Antrieb, Verbrauch & Fahrdynamik – Leistung mit Ecken und Kanten
Der DS No.8 bietet drei Antriebsvarianten: Das Basismodell mit 169 kW (230 PS) und 74 kWh, eine mittlere Version mit 180 kW (245 PS) und 97 kWh sowie eine Topversion mit Allradantrieb und 257 kW (350 PS). Trotz einer auf dem Papier beeindruckenden WLTP-Reichweite von 750 km zeigt sich in der Praxis, dass bei konstanten 120 km/h eher rund 500 km realisierbar sind.
Auch das adaptive Fahrwerk, das Unebenheiten per Kamera erfassen soll, beeindruckt nicht immer – feine Querrillen und kurz aufeinanderfolgende Bodenwellen werden nicht immer adäquat kompensiert.
Ladeperformance & Alltagstauglichkeit – Funktional, aber ohne Wow-Effekt
Der DS No.8 ermöglicht mit einer maximalen Schnellladeleistung von 160 kW akzeptable Ladezeiten.
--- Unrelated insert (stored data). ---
(* ===== verification/TargetRelay.v ===== *)
(** * The relay between a stream and an open target (internal/proxy/relay.go)

    [relayOpenTarget] as its four goroutines: the two copies, the function that
    [context.AfterFunc] starts, and the caller.  They share the channel of
    results; what they see of the rest is whether the context is cancelled and
    whether the stream and the target are closed, which they may close
    themselves.  [ContinuityRuntime] puts one of these into every flow. *)
From stdpp Require Import prelude list.
From S2P Require Import Prelude ProxyClient.

(** ** Data *)

(** What the outside adds to a step: nothing, or the end of the call that the
    goroutine is in, with its error. *)
Inductive answer := Quiet | Says (e : option error).

(** A copy: under way, ended with its error, or with its result sent. *)
Inductive copy := Copying | Copied (e : option error) | Sent.

(** What the caller took first. *)
Inductive first_result := FirstOf (e : option error) | ContextEnded.
Definition first_error (f : first_result) : option error := match f with FirstOf e => e | ContextEnded => Some (Sentinel ErrCanceled) end.

Definition failed_first (f : first_result) : bool := match f with FirstOf e => relayFailed e | ContextEnded => false end.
Dennoch fehlt es an innovativen Ladefunktionen – eine Vehicle-to-Load-Funktion bleibt aktuell aus. Ebenso wird die Alltagstauglichkeit im Fondbereich durch die tief liegende Batterie und die coupéartige Dachlinie eingeschränkt, was den verfügbaren Platz erheblich schmälert.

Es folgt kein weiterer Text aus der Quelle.